Segment Open
Fixpoint enforce_loop (reason : RevocationReason) (st : PassState)
    (newest_first : list DecisionRecord) : M EngineCore PassState :=
  match newest_first with
  | [] => mret st
  | record :: l' => st ← enforce_record reason st record; enforce_loop reason st l'
  end.

(** The resources whose obligations and headroom alone exceed their capacity. *)
Definition infeasible_resources (k : EngineCore) (capacity : CapacitySnapshot) : N :=
  sizeN (filter (fun e =>
    rc_evidence e = EvidenceKnown /\
    rc_usable e < saturating_add (obligations_for k (rc_resource e)) (headroom_for k e))
    (cs_resources capacity)).

(** The ledger's entries grouped by decision. *)
Definition held_by_decision (l : AdmittedLoadLedger) : gmap N (list LedgerEntry) :=
  foldl (fun m e => <[le_decision e := default [] (m !! le_decision e) ++ [e]]> m) ∅ (entries l).

Definition enforce_with (trigger : EnforcementTrigger) (capacity : CapacitySnapshot)
    : M EngineCore unit :=
  k ← get;
  let report := ReconciliationReport_new <| rp_trigger := trigger |> <| rp_performed := true |> in
  st ← enforce_loop (enforcement_reason trigger) (report, held_by_decision (ek_ledger k))
         (rev (in_audit_order (ek_history k)));
  modify (fun k =>
    let report := (st.1 : ReconciliationReport) <| rp_infeasible_resources := infeasible_resources k capacity |>
                         <| rp_retained := live_decisions (ek_ledger k) |> in
    k <| ek_ledger := clear_revalidation_flags (ek_ledger k) |>
      <| ek_pending_reconciliation := false |> <| ek_reconciliation := report |>) ;;
  if negb (rp_revoked st.1 =? 0) then write_audit_mark else mret tt.

Definition enforce_accounting_locked (trigger : EnforcementTrigger) : M EngineCore unit :=
  k ← get;
  if ft_fail_reconciliation (ek_faults k) then
    modify (fun k => k <| ek_faults := (ek_faults k) <| ft_fail_reconciliation := false |> |>) ;;
    fail DurableFailure "injected enforcement failure"
  else
    match ek_capacity k with
    | None =>
        modify (fun k => k <| ek_reconciliation :=
                                ReconciliationReport_new <| rp_trigger := trigger |> |>)
    | Some capacity => enforce_with trigger capacity
    end.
Segment Closed
**Work order:** Look through the data above and return each line where the string "mret" occurs.

**Task result:**
  | [] => mret st
  if negb (rp_revoked st.1 =? 0) then write_audit_mark else mret tt.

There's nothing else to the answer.